## Task description
Wherever "pose" appears in the records below, copy the line that holds it.
-------- Entries shown --------
(** X6.  When the query is valid JSON, decoding with resolution calls
    [fs.realpathSync] once, with the [path] property of the decoded value
    ([undefined] when it has none), unless the value is [null]: reading
    [path] throws then, and no call is made. *)
Theorem X6_fromGitUriAndResolve_lookups (uri : Uri.t) (v : json) (l : FS.log) :
  JSON.parse (Uri.query uri) = Ok v ->
  exists r l',
    fromGitUriAndResolve realpathSync uri l = (Ok r, l')
    /\ (v = JNull -> l' = l /\ r = JNull)
    /\ (v <> JNull ->
        l' = l ++ [match v with JObj o => obj_get k_path o | _ => None end]).
Proof.
  intros E. eexists _, _.
  split; [exact (fromGitUriAndResolve_run realpathSync uri v l E)|].
  split.
  - intros ->. cbn. now rewrite app_nil_r.
  - intros H. destruct v; try reflexivity. contradiction.
Qed.

(** ** Encoding, then decoding or resolving *)

(** X7.  Decoding with resolution what the encoder wrote gives the record
    that was encoded with its [path] resolved (the same record when the
    path does not resolve), [ref] and [submoduleOf] as they were; the one
    call to [fs.realpathSync] is for the file-system path of the source. *)
Theorem X7_encode_then_decode_and_resolve
  (uri : Uri.t) (ref : jsstring) (o : GitUriOptions) (l : FS.log) :
  fromGitUriAndResolve realpathSync
    (toGitUri fsPath NumberToString uri ref o) l
  = (Ok (JObj (params_obj (canonical_or_same realpathSync (fsPath uri)) ref
                 (effective_submodule o))),
     l ++ [Some (JStr (fsPath uri))]).
Proof.
  rewrite (fromGitUriAndResolve_run realpathSync _ _ l
             (decode_toGitUri uri ref o)).
  now rewrite resolved_params_obj, params_lookups_obj.
Qed.

(** X8.  Resolving what the encoder wrote gives a git identifier again,
    which decodes to the encoded record with its [path] resolved. *)
Theorem X8_encode_then_resolve
  (uri : Uri.t) (ref : jsstring) (o : GitUriOptions) (l : FS.log) :
  exists r l',
    resolveUriWithGitScheme realpathSync NumberToString
      (toGitUri fsPath NumberToString uri ref o) l = (Ok r, l')
    /\ isGitUri r = true
    /\ fromGitUri r
       = Ok (JObj (params_obj (canonical_or_same realpathSync (fsPath uri))
                     ref (effective_submodule o))).
Proof.
  pose proof (resolveUriWithGitScheme_run realpathSync NumberToString
                (toGitUri fsPath NumberToString uri ref o) l) as R.
  cbn zeta in R.
  pose proof (decode_toGitUri uri ref o) as D. unfold fromGitUri in D.
  rewrite D in R.
  rewrite (query_toGitUri uri ref o), MoreFacts.truthy_params_obj_text in R.
  eexists _, _. split; [exact R|]. split.
  - apply RegExpFacts.test_re_git. reflexivity.
  - unfold fromGitUri. cbn [Uri.query].
    rewrite resolved_params_obj, MoreFacts.stringify_params_obj.
    apply MoreFacts.parse_params_obj_text.
Qed.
--------
## Solution
  pose proof (resolveUriWithGitScheme_run realpathSync NumberToString
  pose proof (decode_toGitUri uri ref o) as D. unfold fromGitUri in D.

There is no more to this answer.